CN116226362A

CN116226362A - Word segmentation method for improving accuracy of searching hospital names

Info

Publication number: CN116226362A
Application number: CN202310500980.0A
Authority: CN
Inventors: 罗方义; 吴红曼; 刘雨鑫
Original assignee: Hunan Deya Manda Technology Co ltd
Current assignee: Hunan Deya Manda Technology Co ltd
Priority date: 2023-05-06
Filing date: 2023-05-06
Publication date: 2023-06-06
Anticipated expiration: 2043-05-06
Also published as: CN116226362B

Abstract

The invention discloses a word segmentation method for improving the accuracy of searching hospital names, which belongs to the technical field of hospital information, and the method comprises the steps of decomposing fonts in a text set one by one according to a target hospital common name set to form a text set of a single font; combining fonts in the text set front and back to form word segmentation, matching the word segmentation with a dictionary in a database, and outputting a word segmentation result successfully matched; sequentially displaying the matching results according to the matching degree of the word segmentation results; the invention can check and match one by one according to the input characters of the user and eliminate the ambiguity problem in character word segmentation, thereby greatly improving the accuracy and efficiency of searching and improving the experience of the user.

Description

Word segmentation method for improving accuracy of searching hospital names

Technical Field

The invention discloses a word segmentation method, belongs to the technical field of hospital information, and particularly relates to a word segmentation method for improving accuracy of searching hospital names.

Background

In the popularization of intellectualization and informatization, the user can know various information in the outside world without going home, and can obtain different types of information through searching of internet equipment; so that the information of people can be synchronized; with the advent of the information age, the internet has played an increasing role in various aspects of people's production and life, and for our country using chinese as a native language, chinese information processing technology has taken a very important role in informatization construction of our country.

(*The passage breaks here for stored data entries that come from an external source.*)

Lemma take_digits_all l X : forallb is_digit l = true -> text_ends X = true -> take_digits (l ++ X) = (l, X).
Proof.
  intros Hl HX. induction l as [|c l IH]; cbn in *.
  - destruct X as [|c X]; [done|]. cbn in *. destruct (is_digit c) eqn:E; [|done]. unfold is_digit, between in E. to_prop. lia.
  - apply andb_true_iff in Hl as [-> Hl]. by rewrite IH.
Qed.

Lemma p_number_canonical t X : regexpCanonicalInteger t = true -> text_ends X = true -> p_number (chars t ++ X) = Some (chars t, X).
Proof.
  intros Ht HX.
  assert (Htail : p_fraction X = Some ([], X) /\ p_exponent X = Some ([], X)).
  { destruct X as [|c X]; [done|]. unfold p_fraction, p_exponent. cbn in HX.
    destruct (code c =? 46) eqn:E1; [to_prop; lia|]. destruct ((code c =? 101) || (code c =? 69)) eqn:E2; [to_prop; lia|done]. }
  destruct Htail as [Hf He]. unfold regexpCanonicalInteger in Ht. apply orb_true_iff in Ht as [Ht|Ht].
  - apply bool_decide_eq_true in Ht as ->. change (chars "0" ++ X) with (char_of 48 :: X). unfold p_number. change (code (char_of 48) =? 45) with false.
    unfold p_integer. change (code (char_of 48) =? 48) with true. cbv iota. by rewrite Hf, He.
  - destruct t as [|c r]; [done|]. apply andb_true_iff in Ht as [Hc Hr]. rewrite str_all_chars in Hr. change (chars (String c r)) with (c :: chars r).
    unfold p_number. cbn [app]. unfold between in Hc. destruct (code c =? 45) eqn:E1; [to_prop; lia|]. unfold p_integer.
    destruct (code c =? 48) eqn:E2; [to_prop; lia|]. unfold some_digits.
    pose proof (take_digits_all (c :: chars r) X) as Htd. cbn [app] in Htd. rewrite Htd; [|cbn; rewrite Hr|done].
    + rewrite Hf, He. cbn. by rewrite app_nil_r.
    + rewrite andb_true_r. unfold is_digit, between. to_prop. lia.
Qed.

(** *** Values *)

(** What follows a text does not change how it is read. *)
Definition parses (d : Z) (v : jval) (text : string) : Prop :=
  forall fuel X, text_ends X = true -> (2 * length (chars text) < fuel)%nat -> p_value fuel d (chars text ++ X) = Some (v, X).

Definition starts (text : string) : Prop := exists c r, chars text = c :: r /\ is_ws c = false /\ code c <> 93 /\ code c <> 125.

Lemma starts_skip text Y : starts text -> skip_ws (chars text ++ Y) = chars text ++ Y.
Proof. intros (c & r & -> & Hw & _). cbn. by rewrite Hw. Qed.

Lemma elements_chars x y l : chars (json_elements (x :: y :: l)) = chars x ++ char_of 44 :: chars (json_elements (y :: l)).
Proof. cbn [json_elements]. by rewrite !chars_app. Qed.

Lemma parse_elements d l items : l <> [] -> Forall2 (parses d) l items ->
  forall fuel X, (2 * length (chars (json_elements items)) + 1 < fuel)%nat ->
  p_elements fuel d (chars (json_elements items) ++ char_of 93 :: X) = Some (l, X).
Proof.
  intros Hne HF. induction HF as [|v t l items Hv HF IH]; [done|]. intros fuel X Hf. destruct fuel as [|fuel]; [lia|]. cbn [p_elements].
  destruct HF as [|v' t' l items Hv' HF].
  - cbn [json_elements] in *. rewrite Hv; [reflexivity|done|lia].
  - rewrite elements_chars in *. rewrite length_app in Hf. cbn [length] in Hf. rewrite <-app_assoc, <-app_comm_cons, Hv by (done || lia).
    change (skip_ws (char_of 44 :: ?Y)) with (char_of 44 :: Y). cbv iota beta. change (code (char_of 44) =? 44) with true. cbv iota.
    rewrite IH; [done|done|lia].
Qed.

Lemma member_chars k t Y :
  chars (writeCanonicalString k +:+ ":" +:+ t) ++ Y =
  char_of 34 :: chars (str_concat (map canonical_byte (chars k))) ++ char_of 34 :: char_of 58 :: chars t ++ Y.
Proof. rewrite chars_app, <-app_assoc, canonical_string_chars. rewrite chars_app, <-app_assoc. done. Qed.

Lemma member_length k t : (length (chars t) + 2 < length (chars (writeCanonicalString k +:+ ":" +:+ t)))%nat.
Proof.
  pose proof (f_equal length (member_chars k t [])) as Hl. rewrite app_nil_r in Hl. rewrite Hl. cbn [length]. rewrite length_app. cbn [length].
  rewrite length_app. lia.
Qed.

When the user searches for the hospital name in daily life, because the hospital name is usually longer, if the whole name of the hospital cannot be marked out, a plurality of different hospital names can appear in the search box, and meanwhile, a plurality of hospitals possibly exist in the current city, so that the user cannot determine the accuracy of the hospital, and the experience of the user is reduced.

Chinese patent publication No. CN112199494a discloses a medical information searching method, apparatus, electronic device and storage medium. The method can determine medical inquiry sentences, preprocesses the medical inquiry sentences to obtain word segmentation sequences, wherein the word segmentation sequences comprise a plurality of medical words, a pre-built inverted index table is obtained, an initial text field of each medical word is determined, the medical words in the initial text field are determined to be boundary words, a target text field is determined from the initial text fields, each target text field corresponds to one inquiry dimension, a search library corresponding to a search request is determined according to the inquiry dimension, the medical words are searched in the search library, and the search result of the search request is obtained.

Chinese patent publication No. CN109543178A discloses a method and system for constructing judicial text label system. Obtaining judicial vocabulary texts through a word segmentation tool, constructing a primary tag system according to word frequency statistics, merging tags with similar semantics in the primary tag system, expanding a harsh tag to obtain an expanded tag system, counting the accuracy of searching the texts by the expanded tag system by utilizing a text test set, verifying whether the current expanded tag system is constructed, and otherwise, further optimizing the tag system.

The Chinese patent with publication number of CN111950283A discloses a Chinese word segmentation and named entity recognition system for large-scale medical text mining, word vectors are obtained based on word2vec and segmented text, the word vectors are input into a laminated BiLSTM-CRF model, entity labeling is carried out on the word vectors through a first layer of the laminated BiLSTM-CRF model, part-of-speech features are added into the word vectors after the entity labeling to form an input feature set, and complex named entity recognition is carried out on the input feature set through a second layer of the laminated BiLSTM-CRF model.

The prior art has the following problems: when the target information is segmented, the target information is not decomposed into single characters, and the characters are rearranged, so that information leakage is caused, and the search and the matching are not accurate enough; homonym replacement search is not performed, and the error word search information package degree is not enough; disambiguation of the word is not performed; word segmentation is carried out based on a semantic model, the calculation is complex, the calculation force requirement is high, and when the search calculation requirement of the Internet level is faced, the calculation and operation pressure of the system is high.

Disclosure of Invention

The invention aims to provide a word segmentation method for improving the accuracy of searching hospital names, and solves the defects in the background technology.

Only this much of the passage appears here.